Exercise data ▸

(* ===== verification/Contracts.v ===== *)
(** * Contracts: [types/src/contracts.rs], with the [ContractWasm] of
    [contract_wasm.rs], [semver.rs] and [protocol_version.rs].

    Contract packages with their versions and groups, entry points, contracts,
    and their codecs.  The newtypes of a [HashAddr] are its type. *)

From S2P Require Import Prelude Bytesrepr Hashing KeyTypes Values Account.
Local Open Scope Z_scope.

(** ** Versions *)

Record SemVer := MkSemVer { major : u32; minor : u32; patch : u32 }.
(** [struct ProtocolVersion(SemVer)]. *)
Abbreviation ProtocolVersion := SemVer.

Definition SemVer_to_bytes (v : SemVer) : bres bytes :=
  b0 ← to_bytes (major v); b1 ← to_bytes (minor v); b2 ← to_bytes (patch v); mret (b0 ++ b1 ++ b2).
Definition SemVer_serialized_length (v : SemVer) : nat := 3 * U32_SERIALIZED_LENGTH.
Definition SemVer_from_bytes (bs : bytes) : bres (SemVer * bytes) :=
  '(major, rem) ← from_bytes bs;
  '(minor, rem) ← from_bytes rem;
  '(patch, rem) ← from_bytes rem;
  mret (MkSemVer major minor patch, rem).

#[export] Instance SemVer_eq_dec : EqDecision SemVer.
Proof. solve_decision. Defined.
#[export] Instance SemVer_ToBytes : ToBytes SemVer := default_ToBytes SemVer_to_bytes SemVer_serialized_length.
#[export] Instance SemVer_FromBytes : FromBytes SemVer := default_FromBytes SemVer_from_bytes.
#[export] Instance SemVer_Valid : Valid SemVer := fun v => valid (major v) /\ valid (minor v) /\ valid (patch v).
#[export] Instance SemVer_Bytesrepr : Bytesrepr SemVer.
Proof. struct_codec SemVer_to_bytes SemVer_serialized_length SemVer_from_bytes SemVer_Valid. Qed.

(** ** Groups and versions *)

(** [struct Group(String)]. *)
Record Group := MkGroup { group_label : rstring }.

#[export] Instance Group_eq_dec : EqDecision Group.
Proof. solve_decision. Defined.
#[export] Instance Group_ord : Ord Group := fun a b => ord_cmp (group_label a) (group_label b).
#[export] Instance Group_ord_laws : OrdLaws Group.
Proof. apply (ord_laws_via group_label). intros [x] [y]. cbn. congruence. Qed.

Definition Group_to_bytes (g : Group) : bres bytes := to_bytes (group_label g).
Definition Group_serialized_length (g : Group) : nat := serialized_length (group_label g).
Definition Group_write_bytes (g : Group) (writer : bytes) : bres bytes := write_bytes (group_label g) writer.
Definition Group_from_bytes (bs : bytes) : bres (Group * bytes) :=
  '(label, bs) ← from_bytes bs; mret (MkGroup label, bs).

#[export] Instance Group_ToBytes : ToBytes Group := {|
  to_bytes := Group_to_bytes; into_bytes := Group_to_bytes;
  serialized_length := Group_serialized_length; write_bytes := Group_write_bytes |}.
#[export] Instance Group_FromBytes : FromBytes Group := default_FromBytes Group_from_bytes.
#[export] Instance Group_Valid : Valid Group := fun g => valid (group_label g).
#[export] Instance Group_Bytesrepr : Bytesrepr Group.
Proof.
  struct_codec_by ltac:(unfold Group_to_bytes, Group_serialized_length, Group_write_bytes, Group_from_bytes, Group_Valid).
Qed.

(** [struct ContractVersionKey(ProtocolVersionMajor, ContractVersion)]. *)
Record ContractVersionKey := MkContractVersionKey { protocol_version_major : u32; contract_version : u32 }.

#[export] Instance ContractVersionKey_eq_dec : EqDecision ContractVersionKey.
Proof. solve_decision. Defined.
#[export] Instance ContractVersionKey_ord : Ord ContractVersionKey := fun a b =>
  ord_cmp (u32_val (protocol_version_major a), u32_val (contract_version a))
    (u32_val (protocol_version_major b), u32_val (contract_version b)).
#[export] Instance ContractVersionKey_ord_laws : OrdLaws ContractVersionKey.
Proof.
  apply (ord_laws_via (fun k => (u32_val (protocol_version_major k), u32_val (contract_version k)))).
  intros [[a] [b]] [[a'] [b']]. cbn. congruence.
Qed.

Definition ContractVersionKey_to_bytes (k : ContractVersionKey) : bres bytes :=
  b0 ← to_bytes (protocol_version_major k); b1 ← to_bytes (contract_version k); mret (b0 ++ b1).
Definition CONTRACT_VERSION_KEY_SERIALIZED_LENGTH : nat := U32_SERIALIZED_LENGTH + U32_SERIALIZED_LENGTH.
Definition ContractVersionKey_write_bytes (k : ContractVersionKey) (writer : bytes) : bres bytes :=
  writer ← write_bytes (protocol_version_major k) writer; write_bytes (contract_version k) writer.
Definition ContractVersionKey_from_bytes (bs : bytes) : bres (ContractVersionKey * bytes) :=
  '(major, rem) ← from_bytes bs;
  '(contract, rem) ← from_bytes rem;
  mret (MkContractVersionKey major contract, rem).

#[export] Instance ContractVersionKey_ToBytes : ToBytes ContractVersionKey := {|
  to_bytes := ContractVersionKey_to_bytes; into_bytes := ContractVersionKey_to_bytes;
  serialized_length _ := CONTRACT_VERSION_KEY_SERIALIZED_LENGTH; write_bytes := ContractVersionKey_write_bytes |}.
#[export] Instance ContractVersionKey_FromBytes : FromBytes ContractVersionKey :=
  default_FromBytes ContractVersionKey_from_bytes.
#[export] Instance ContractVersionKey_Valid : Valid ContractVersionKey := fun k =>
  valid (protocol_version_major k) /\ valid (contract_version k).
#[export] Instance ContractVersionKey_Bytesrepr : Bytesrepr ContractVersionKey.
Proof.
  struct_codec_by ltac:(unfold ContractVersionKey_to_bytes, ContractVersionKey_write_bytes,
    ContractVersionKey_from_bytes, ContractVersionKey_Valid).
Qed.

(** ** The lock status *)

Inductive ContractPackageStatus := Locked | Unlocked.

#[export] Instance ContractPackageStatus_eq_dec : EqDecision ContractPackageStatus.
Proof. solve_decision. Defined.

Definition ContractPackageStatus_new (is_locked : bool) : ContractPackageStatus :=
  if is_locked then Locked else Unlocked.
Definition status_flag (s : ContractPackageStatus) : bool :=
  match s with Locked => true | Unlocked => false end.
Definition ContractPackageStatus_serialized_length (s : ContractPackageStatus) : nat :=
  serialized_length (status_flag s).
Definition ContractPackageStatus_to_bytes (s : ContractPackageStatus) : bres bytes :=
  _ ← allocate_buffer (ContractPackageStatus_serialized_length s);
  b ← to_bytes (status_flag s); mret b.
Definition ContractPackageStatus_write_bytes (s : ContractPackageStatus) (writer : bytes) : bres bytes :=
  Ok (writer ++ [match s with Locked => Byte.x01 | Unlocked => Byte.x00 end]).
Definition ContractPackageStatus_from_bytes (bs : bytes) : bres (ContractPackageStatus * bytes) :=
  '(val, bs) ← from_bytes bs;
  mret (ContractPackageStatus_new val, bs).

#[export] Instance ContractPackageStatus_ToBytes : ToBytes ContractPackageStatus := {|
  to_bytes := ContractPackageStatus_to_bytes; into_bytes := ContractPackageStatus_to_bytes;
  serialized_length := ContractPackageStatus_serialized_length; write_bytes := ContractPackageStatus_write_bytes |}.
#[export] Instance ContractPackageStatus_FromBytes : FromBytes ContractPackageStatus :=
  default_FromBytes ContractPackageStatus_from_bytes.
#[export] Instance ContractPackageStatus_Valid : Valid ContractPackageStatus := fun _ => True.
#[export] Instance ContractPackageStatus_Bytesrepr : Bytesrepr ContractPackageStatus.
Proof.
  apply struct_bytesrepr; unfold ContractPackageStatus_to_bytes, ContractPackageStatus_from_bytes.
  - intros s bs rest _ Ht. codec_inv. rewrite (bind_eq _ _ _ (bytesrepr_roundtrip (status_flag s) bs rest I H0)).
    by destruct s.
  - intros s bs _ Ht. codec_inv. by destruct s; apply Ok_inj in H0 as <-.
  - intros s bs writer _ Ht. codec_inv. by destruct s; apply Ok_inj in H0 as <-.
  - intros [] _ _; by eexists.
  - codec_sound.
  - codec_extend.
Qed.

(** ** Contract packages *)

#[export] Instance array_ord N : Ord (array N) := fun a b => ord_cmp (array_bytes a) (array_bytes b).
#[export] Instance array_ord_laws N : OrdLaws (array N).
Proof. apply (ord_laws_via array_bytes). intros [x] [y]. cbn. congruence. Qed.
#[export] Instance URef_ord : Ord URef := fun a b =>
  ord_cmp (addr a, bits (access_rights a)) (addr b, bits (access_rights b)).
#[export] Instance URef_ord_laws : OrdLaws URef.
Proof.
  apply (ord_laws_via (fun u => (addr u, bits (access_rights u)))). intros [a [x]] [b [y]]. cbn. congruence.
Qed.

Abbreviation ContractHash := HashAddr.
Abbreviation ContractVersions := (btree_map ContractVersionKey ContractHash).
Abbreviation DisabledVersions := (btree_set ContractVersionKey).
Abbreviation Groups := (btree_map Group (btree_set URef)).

---

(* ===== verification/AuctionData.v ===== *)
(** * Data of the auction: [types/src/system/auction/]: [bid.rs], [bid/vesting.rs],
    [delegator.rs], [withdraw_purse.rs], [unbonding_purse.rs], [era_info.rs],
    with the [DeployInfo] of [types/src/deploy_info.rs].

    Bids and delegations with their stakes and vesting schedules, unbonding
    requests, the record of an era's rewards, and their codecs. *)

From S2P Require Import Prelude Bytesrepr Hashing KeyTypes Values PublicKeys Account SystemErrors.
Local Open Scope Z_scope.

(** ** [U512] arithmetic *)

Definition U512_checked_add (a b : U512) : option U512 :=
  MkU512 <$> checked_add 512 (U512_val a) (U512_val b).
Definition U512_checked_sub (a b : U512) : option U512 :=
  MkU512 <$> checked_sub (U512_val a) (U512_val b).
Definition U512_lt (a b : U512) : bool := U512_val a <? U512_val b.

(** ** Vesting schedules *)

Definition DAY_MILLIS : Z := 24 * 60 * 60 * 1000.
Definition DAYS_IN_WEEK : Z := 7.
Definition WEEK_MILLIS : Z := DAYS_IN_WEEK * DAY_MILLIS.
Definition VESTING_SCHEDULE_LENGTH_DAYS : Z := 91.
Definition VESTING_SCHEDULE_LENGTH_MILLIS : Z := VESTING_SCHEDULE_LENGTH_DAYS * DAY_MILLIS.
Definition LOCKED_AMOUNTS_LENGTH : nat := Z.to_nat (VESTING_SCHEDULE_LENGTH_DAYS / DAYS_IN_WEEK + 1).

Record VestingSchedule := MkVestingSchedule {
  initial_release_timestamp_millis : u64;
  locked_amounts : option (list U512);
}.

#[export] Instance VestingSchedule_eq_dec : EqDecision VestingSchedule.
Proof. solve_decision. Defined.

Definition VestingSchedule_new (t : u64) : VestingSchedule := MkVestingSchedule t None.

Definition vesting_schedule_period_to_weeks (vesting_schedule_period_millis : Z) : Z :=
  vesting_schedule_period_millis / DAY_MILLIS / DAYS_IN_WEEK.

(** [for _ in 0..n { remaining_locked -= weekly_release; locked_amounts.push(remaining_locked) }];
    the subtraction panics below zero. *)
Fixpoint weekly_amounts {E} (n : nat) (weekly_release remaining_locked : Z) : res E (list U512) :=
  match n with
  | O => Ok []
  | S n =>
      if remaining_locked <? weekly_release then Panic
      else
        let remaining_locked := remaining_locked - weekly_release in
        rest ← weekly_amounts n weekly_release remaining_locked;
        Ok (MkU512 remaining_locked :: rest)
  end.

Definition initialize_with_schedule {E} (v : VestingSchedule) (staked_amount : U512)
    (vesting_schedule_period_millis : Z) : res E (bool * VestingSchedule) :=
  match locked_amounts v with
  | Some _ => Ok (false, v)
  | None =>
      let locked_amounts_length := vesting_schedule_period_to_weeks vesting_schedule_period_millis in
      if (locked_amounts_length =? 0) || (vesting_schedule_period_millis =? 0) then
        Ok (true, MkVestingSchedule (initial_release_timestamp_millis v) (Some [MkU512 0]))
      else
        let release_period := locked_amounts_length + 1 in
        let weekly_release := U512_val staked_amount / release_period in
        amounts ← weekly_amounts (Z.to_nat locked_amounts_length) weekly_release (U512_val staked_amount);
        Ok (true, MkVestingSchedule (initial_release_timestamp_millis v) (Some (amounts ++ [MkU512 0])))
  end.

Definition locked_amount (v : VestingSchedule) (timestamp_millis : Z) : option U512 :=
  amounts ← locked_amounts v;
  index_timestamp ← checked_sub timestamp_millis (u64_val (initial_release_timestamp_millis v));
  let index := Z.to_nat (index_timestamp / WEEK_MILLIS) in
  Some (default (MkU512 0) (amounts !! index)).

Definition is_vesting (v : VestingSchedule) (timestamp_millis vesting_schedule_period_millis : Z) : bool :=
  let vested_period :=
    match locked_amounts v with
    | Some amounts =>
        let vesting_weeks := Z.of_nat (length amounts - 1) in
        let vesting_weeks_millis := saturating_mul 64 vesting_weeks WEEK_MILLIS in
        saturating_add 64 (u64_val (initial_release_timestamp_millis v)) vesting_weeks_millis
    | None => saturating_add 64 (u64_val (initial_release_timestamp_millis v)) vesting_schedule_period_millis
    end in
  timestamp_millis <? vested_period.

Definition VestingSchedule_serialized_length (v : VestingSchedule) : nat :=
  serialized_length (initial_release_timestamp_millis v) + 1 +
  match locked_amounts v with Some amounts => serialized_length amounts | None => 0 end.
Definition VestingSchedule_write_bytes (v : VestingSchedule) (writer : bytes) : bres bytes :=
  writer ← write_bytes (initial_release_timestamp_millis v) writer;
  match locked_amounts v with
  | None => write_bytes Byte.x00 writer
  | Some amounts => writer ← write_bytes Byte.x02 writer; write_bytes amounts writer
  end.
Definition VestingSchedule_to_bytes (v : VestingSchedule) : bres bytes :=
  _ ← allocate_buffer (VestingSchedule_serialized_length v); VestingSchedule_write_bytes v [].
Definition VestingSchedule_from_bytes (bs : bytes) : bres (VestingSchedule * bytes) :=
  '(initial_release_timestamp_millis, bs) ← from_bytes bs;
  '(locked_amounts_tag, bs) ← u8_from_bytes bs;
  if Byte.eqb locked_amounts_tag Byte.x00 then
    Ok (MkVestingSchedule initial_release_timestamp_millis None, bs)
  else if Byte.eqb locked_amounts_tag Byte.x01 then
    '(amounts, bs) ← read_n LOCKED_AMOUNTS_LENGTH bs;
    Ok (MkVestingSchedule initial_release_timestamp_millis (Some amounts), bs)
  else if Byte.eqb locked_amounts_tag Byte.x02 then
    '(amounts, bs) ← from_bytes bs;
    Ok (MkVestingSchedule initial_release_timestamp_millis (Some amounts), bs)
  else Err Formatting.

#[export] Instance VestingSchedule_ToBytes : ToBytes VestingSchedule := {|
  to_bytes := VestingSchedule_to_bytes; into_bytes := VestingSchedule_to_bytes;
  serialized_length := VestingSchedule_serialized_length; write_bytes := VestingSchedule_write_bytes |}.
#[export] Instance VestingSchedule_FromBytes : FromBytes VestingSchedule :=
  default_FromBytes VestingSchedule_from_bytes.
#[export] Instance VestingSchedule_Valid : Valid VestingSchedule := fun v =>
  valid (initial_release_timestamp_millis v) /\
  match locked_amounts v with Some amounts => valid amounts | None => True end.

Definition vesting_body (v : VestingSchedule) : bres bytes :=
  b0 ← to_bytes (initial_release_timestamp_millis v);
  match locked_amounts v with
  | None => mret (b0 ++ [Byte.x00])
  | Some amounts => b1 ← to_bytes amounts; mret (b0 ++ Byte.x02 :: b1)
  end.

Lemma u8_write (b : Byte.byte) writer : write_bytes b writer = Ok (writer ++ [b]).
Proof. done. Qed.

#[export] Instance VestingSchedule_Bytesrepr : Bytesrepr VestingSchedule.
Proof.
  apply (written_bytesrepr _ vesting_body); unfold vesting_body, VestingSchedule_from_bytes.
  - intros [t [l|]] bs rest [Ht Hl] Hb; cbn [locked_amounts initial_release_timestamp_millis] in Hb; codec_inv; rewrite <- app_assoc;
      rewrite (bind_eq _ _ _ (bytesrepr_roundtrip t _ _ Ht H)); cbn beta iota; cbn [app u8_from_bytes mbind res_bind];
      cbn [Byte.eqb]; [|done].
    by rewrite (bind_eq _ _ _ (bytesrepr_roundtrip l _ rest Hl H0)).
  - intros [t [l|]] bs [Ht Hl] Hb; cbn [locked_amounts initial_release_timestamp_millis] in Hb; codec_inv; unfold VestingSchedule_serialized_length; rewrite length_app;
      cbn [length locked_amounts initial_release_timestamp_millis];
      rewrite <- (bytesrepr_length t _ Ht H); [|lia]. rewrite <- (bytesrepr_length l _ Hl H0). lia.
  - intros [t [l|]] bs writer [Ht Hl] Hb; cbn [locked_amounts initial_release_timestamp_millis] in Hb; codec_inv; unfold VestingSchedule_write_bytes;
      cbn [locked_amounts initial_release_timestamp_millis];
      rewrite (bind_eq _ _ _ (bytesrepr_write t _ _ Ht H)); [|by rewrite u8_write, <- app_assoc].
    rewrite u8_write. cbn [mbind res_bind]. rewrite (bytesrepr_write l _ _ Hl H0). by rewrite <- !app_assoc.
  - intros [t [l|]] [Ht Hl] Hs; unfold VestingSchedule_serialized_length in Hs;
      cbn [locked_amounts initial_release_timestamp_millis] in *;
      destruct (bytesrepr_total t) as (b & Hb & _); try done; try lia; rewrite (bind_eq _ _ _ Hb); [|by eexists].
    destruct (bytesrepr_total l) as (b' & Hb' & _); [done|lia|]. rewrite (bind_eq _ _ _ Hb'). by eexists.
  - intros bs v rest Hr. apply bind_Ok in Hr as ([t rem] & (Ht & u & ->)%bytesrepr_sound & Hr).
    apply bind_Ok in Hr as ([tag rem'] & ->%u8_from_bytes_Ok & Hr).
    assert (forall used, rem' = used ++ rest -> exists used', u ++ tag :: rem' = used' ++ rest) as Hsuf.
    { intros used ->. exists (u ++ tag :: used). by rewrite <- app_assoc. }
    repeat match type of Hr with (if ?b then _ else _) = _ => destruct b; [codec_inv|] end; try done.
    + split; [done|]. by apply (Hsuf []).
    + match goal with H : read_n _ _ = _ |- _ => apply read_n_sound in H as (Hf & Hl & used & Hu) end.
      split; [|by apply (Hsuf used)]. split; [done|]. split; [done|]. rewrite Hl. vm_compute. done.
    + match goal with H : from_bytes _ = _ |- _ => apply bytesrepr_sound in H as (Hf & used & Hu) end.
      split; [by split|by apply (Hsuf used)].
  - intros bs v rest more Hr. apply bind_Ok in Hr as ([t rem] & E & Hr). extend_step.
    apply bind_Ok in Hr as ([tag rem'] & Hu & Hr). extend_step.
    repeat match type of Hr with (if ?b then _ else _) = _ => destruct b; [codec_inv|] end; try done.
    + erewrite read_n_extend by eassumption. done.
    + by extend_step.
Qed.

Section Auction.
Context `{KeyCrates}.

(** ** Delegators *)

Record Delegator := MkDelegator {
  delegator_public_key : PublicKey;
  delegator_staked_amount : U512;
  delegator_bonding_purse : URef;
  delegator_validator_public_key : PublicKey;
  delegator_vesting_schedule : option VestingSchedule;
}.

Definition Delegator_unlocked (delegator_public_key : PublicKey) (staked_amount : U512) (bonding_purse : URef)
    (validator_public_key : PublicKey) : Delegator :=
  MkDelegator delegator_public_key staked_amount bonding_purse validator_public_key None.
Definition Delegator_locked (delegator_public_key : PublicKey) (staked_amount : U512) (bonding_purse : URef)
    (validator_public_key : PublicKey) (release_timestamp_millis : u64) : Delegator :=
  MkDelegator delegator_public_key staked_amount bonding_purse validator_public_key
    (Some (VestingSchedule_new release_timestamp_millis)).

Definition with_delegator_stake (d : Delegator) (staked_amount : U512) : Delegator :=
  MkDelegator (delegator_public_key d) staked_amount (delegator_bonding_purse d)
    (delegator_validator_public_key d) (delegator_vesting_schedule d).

...

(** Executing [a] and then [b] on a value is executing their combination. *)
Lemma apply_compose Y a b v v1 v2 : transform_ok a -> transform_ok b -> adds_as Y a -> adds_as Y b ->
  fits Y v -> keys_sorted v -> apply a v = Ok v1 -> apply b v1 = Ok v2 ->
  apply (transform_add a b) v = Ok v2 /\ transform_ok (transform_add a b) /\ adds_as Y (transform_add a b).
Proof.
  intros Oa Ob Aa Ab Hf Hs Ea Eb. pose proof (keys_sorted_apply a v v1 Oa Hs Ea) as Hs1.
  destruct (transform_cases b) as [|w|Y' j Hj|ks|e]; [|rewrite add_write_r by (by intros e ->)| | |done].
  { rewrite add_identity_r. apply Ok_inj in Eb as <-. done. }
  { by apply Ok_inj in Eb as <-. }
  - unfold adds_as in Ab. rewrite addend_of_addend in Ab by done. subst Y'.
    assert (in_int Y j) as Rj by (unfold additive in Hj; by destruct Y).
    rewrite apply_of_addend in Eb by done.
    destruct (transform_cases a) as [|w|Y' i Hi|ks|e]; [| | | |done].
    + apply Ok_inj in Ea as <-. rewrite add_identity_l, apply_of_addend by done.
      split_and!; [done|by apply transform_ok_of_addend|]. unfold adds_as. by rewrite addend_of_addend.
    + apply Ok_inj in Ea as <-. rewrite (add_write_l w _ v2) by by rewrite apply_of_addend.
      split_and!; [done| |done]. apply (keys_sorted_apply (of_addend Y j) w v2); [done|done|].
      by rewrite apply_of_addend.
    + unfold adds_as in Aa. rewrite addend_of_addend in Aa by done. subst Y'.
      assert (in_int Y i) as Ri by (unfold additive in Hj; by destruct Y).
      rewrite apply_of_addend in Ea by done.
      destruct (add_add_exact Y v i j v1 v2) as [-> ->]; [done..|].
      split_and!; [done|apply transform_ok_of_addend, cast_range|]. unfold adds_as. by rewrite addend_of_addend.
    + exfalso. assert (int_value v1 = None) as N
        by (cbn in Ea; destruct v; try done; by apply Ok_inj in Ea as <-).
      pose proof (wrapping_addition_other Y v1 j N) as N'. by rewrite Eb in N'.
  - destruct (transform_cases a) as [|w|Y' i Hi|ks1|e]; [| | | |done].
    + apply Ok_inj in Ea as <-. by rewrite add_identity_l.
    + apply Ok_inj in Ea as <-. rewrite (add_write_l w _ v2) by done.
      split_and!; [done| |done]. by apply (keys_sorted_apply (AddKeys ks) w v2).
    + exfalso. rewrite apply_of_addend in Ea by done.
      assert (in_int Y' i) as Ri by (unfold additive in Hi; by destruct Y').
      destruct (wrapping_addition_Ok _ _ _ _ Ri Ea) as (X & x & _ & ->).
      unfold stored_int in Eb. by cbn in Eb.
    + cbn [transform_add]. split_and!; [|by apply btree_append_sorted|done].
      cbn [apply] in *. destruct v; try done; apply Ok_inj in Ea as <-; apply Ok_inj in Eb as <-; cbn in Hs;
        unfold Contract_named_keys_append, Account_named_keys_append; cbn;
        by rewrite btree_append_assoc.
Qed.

Work item ▸
Show each line in the listing above that has "mbind".

Solution to this problem ▸
      rewrite (bind_eq _ _ _ (bytesrepr_roundtrip t _ _ Ht H)); cbn beta iota; cbn [app u8_from_bytes mbind res_bind];
    rewrite u8_write. cbn [mbind res_bind]. rewrite (bytesrepr_write l _ _ Hl H0). by rewrite <- !app_assoc.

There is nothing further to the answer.